• **SUPPLIED RECORDS**:

Lemma dget_dset_eq k v d : dget k (dset k v d) = Some v.
Proof.
  induction d as [|[k' v'] d IH]; simpl; [by rewrite String.eqb_refl|].
  destruct (String.eqb k k') eqn:E; simpl; by rewrite E.
Qed.
Lemma dget_dset_ne k k' v d : k <> k' -> dget k (dset k' v d) = dget k d.
Proof.
  intros Hne. induction d as [|[k1 v1] d IH]; simpl.
  - by rewrite (proj2 (String.eqb_neq k k')).
  - destruct (String.eqb k' k1) eqn:E; simpl; [|by rewrite IH].
    apply String.eqb_eq in E as ->. by rewrite (proj2 (String.eqb_neq k k1)).
Qed.
Lemma dget_In k v d : dget k d = Some v -> In (k, v) d.
Proof.
  induction d as [|[k' v'] d IH]; simpl; [done|].
  destruct (String.eqb k k') eqn:E; intros H; [|auto].
  apply String.eqb_eq in E. simplify_eq. auto.
Qed.
Lemma dget_None k d : dget k d = None <-> k ∉ dkeys d.
Proof.
  induction d as [|[k' v'] d IH]; simpl; [split; [intros _; apply not_elem_of_nil|done]|].
  rewrite not_elem_of_cons. destruct (String.eqb k k') eqn:E.
  - apply String.eqb_eq in E. split; [done|naive_solver].
  - apply String.eqb_neq in E. naive_solver.
Qed.
Lemma dmem_keys k d : dmem k d = true <-> k ∈ dkeys d.
Proof.
  unfold dmem. pose proof (dget_None k d). destruct (dget k d).
  - split; [|done]. intros _. destruct (decide (k ∈ dkeys d)); [done|naive_solver].
  - naive_solver.
Qed.
Lemma dkeys_dset_fresh k v d : k ∉ dkeys d -> dset k v d = d ++ [(k, v)].
Proof.
  induction d as [|[k' v'] d IH]; simpl; [done|].
  rewrite not_elem_of_cons. intros [Hne Hk].
  rewrite (proj2 (String.eqb_neq k k')) by done. by rewrite IH.
Qed.
Lemma dkeys_dset_present k v d : k ∈ dkeys d -> dkeys (dset k v d) = dkeys d.
Proof.
  induction d as [|[k' v'] d IH]; simpl; [intros H; by apply elem_of_nil in H|].
  destruct (String.eqb k k') eqn:E; simpl; [done|].
  apply String.eqb_neq in E. rewrite elem_of_cons. intros [?|?]; [done|]. by rewrite IH.
Qed.
Lemma dset_NoDup k v d : NoDup (dkeys d) -> NoDup (dkeys (dset k v d)).
Proof.
  intros Hnd. destruct (decide (k ∈ dkeys d)) as [Hk|Hk].
  - by rewrite dkeys_dset_present.
  - rewrite dkeys_dset_fresh by done. unfold dkeys. rewrite map_app. simpl.
    apply NoDup_app. repeat split; [done| |apply NoDup_singleton].
    intros x Hx. rewrite list_elem_of_singleton. by intros ->.
Qed.
End dict.

Lemma Forall_dset {A} (P : string * A -> Prop) k v (d : dict A) :
  P (k, v) -> Forall P d -> Forall P (dset k v d).
Proof.
  intros Hv. induction 1 as [|[k' v'] d Hx Hd IH]; simpl; [by repeat constructor|].
  destruct (String.eqb_spec k k') as [->|]; by constructor.
Qed.
Lemma forallb_Forall {A} (f : A -> bool) l : forallb f l = true <-> Forall (fun x => f x = true) l.
Proof.
  induction l as [|x l IH]; simpl; [by rewrite Forall_nil|].
  by rewrite andb_true_iff, Forall_cons, IH.
Qed.

Lemma Forall_zip_impl {A} (P Q R : A -> Prop) l :
  Forall P l -> Forall Q l -> (forall x, P x -> Q x -> R x) -> Forall R l.
Proof. intros HP HQ HR. induction HP; inv HQ; constructor; auto. Qed.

• **TASK**: Give the number of lines in the listing above that contain the word "split", with no other text.

• **OUTPUT**: 4